Company captures 11% of sales in active trading conditions
- 1 555 sales recorded for Chevrolet Utility
- Chevrolet Spark ranks ninth in passenger segment with 822 sales
- Strong month for Chevrolet Sonic just outside top ten with 730 sales
General Motors South Africa (GMSA) recorded sales of 6 169 vehicles in August out of a total reported by NAAMSA of 56 253 for the month for an 11% share of the total market.
“Vehicle sales activity in August was stronger than expected by many in the motor industry countering the view that a period of levelling off in sales was to be anticipated,” says Malcolm Gauld, GMSA’s Vice President, Sales and Marketing. “Sales through the dealer channel were relatively strong – an indicator of private buyer activity – supported by a degree of seasonal fleet refreshment in the rental sector. Deliveries to the fleet sector (government) showed an improvement over August 2011 supported by a higher level of stock availability (this sector was influenced by post tsunami constraints last year).
“Factors impacting on the market will have been a higher number of selling days in the month, notwithstanding a public holiday early on, and a degree of private buyer confidence supported by an interest rate reduction in July. To this we can add a high level of promotional activity in the market place and continued new model interest that are associated with increased showroom traffic.
“New passenger vehicle activity continues to be focused on the lower end of the market as downsizing of the national parq continues. Here the Chevrolet Sonic and Spark feature well with their high level of technical, comfort and safety specification as an exceptional value proposition. Passenger vehicles accounted for 40 345 of the total industry sales for growth of 11,5% compared to August 2011.
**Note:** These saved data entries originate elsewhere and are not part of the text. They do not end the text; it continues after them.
(** On a well-formed frame table the frame [vm_frame_alloc] returns is
    keyed to the new entry, and the entry is new to the ring. *)
Lemma vm_frame_alloc_fresh (flags up : Z) (s s' : state) (kp : Z) :
  pools_ok s -> frame_table_ok s ->
  vm_frame_alloc flags up s = Ret kp s' ->
  kp <> NULL ->
  frame_hash (ft s') !! kp = Some (next_addr s)
  /\ exists before, frame_list (ft s') = before ++ [next_addr s]
                    /\ next_addr s ∉ before.
Proof.
  intros Hpools Htable H Hkp. unfold vm_frame_alloc in H.
  apply bind_inv in H as ([] & s0 & Hlock & H).
  apply bind_inv in H as (first & s1 & Hget & H).
  apply bind_inv in H as (fp & s2 & Hobt & H).
  apply bind_inv in H as (frame & s3 & Hmalloc & H).
  assert (Hv0 : table_view s0 = table_view s).
  { assert (Hp : preserves table_view (lock_acquire frame_lock_of put_frame_lock)) by pres.
    exact (Hp _ _ _ Hlock). }
  destruct (table_view_ok _ _ Hv0 Hpools Htable) as [Hpools0 Htable0].
  assert (Hnext1 : next_addr s1 = next_addr s0).
  { destruct (palloc_get_user flags _ _ _ Hget) as (Hsched & _).
    unfold sched_view in Hsched. congruence. }
  assert (Hpools1 : pools_ok s1).
  { apply (pools_ok_geometry s0); [|exact Hpools0].
    assert (Hp : preserves pool_geometry (palloc_get_page (Z.lor PAL_USER flags)))
      by geometry_leaf.
    exact (Hp _ _ _ Hget). }
  assert (Hfresh : frame_table_ok s2 /\ frame_hash (ft s2) !! fp = None
                   /\ next_addr s2 = next_addr s).
  { assert (Hn0 : next_addr s0 = next_addr s).
    { unfold table_view in Hv0. congruence. }
    destruct (palloc_get_user_fresh flags _ _ _ Htable0 Hget) as [Htable1 Hf1].
    destruct (Z.eqb_spec first NULL) as [Hz|Hnz].
    - destruct (evict_and_retry_fresh flags _ _ _ Hpools1 Htable1 Hobt) as [Ht Hf].
      split; [exact Ht|]. split; [exact Hf|].
      pose proof (evict_and_retry_sched flags _ _ _ Hobt) as Hs.
      unfold sched_view in Hs. congruence.
    - injection Hobt as <- <-.
      split; [exact Htable1|]. split; [exact (Hf1 Hnz) | congruence]. }
  destruct Hfresh as (Htable2 & Hnone & Hnext2).
  unfold malloc in Hmalloc.
  destruct (kheap_avail s2) as [|n]; injection Hmalloc as <- <-.
  - unfold bind, lock_release, ret in H.
    destruct (bool_decide _); [|discriminate]. injection H as <- _. contradiction.
  - unfold bind, thread_current, modify, lock_release, ret, frame_lock_of in H.
    cbn [ft set_ft set_kheap with_frame_lock with_frame_list with_frame_hash with_ft_heap
         frame_lock frame_hash frame_list ft_heap current put_frame_lock] in H.
    rewrite Hnone in H.
    cbn [ft set_ft set_kheap with_frame_lock with_frame_list with_frame_hash with_ft_heap
         frame_lock frame_hash frame_list ft_heap current put_frame_lock] in H.
    destruct (bool_decide _); [|discriminate]. injection H as <- <-.
    cbn [ft set_ft set_kheap with_frame_lock with_frame_list with_frame_hash with_ft_heap
         frame_lock frame_hash frame_list ft_heap current put_frame_lock].
    rewrite Hnext2. split; [apply lookup_insert_eq|].
    exists (frame_list (ft s2)). split; [reflexivity|].
    intros Hin. destruct Htable2 as [_ Hring]. specialize (Hring _ Hin). lia.
Qed.

(** C9.  Whenever [vm_frame_alloc] returns a frame (not [NULL]), the
    frame table has a new entry, at the address the allocator just handed
    out and at the back of the ring, whose [kpage] is the returned frame,
    whose [upage] is the argument, whose owner is the running thread and
    which is pinned; the frame is keyed in the hash, and on a well-formed
    frame table it is keyed to this very entry.  When it returns [NULL],
    the kernel heap had no block left for the entry. *)
Theorem vm_frame_alloc_spec :
  forall (s s' : state) (flags up kp : Z),
    vm_frame_alloc flags up s = Ret kp s' ->
    (kp <> NULL ->
       last (frame_list (ft s')) = Some (next_addr s)
       /\ ft_heap (ft s') !! next_addr s
          = Some {| kpage := kp; upage := up; t := current s; is_pinned := true |}
       /\ is_Some (frame_hash (ft s') !! kp)
       /\ next_addr s' = next_addr s + 1
       /\ (pools_ok s -> frame_table_ok s ->
           frame_hash (ft s') !! kp = Some (next_addr s)
           /\ next_addr s ∉ frame_list (ft s)))
    /\ (kp = NULL -> kheap_avail s' = 0%nat /\ malloc s' = Ret None s').
Proof.
  intros s s' flags up kp Hrun.
  destruct (vm_frame_alloc_post flags up s s' kp Hrun)
    as (_ & _ & _ & [[Hz Hheap]|(Hnn & _ & [before Hlist] & Hentry & Hhash & Hnext)]).
  - split; [intros Hnn; contradiction|].
    intros _. split; [exact Hheap|]. unfold malloc. rewrite Hheap. reflexivity.
  - split; [|intros Hz; contradiction].
    intros _. split; [rewrite Hlist; apply last_snoc|].
    split; [exact Hentry|]. split; [exact Hhash|]. split; [exact Hnext|].
    intros Hpools Htable.
    destruct (vm_frame_alloc_fresh _ _ _ _ _ Hpools Htable Hrun Hnn) as [Hkey _].
    split; [exact Hkey|].
    intros Hin. destruct Htable as [_ Hring]. specialize (Hring _ Hin). lia.
Qed.

(** A frame was found by evicting thread 2's page
    ([foreign_frame_state]); a frame was free at boot; and a kernel heap
    without a free block. *)
Definition heap_exhausted_state : state := set_kheap 0 1000 (boot 4 1 2).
“While the passenger sector flourished in August, the light commercial sector presented a perhaps more realistic market position. In this sector growth was 5,7% over August last year with 13 637 sales for the month, a reflection of a more conservative approach amongst commercial buyers.
“A point of note was the lack lustre performance of the heavy and extra heavy truck markets, which aside from the bus sector, provided the only negative performance compared to August 2011. Heavy trucks were down by 16% and extra heavy trucks by 3,8%. Both are indicators of activity in spending on construction and infrastructure projects and bear monitoring going forward.
“Year to date growth in the overall market is a healthy 11,3% with the passenger sector now 12,5% ahead for the first 8 months of the year, both higher than expected numbers. The light commercial sector is in line with expectations at 9,1% ahead of last year. The market is running ahead of the expected growth of around or just below 10% for the year but August sales indicate that the unexpected may just be achievable.”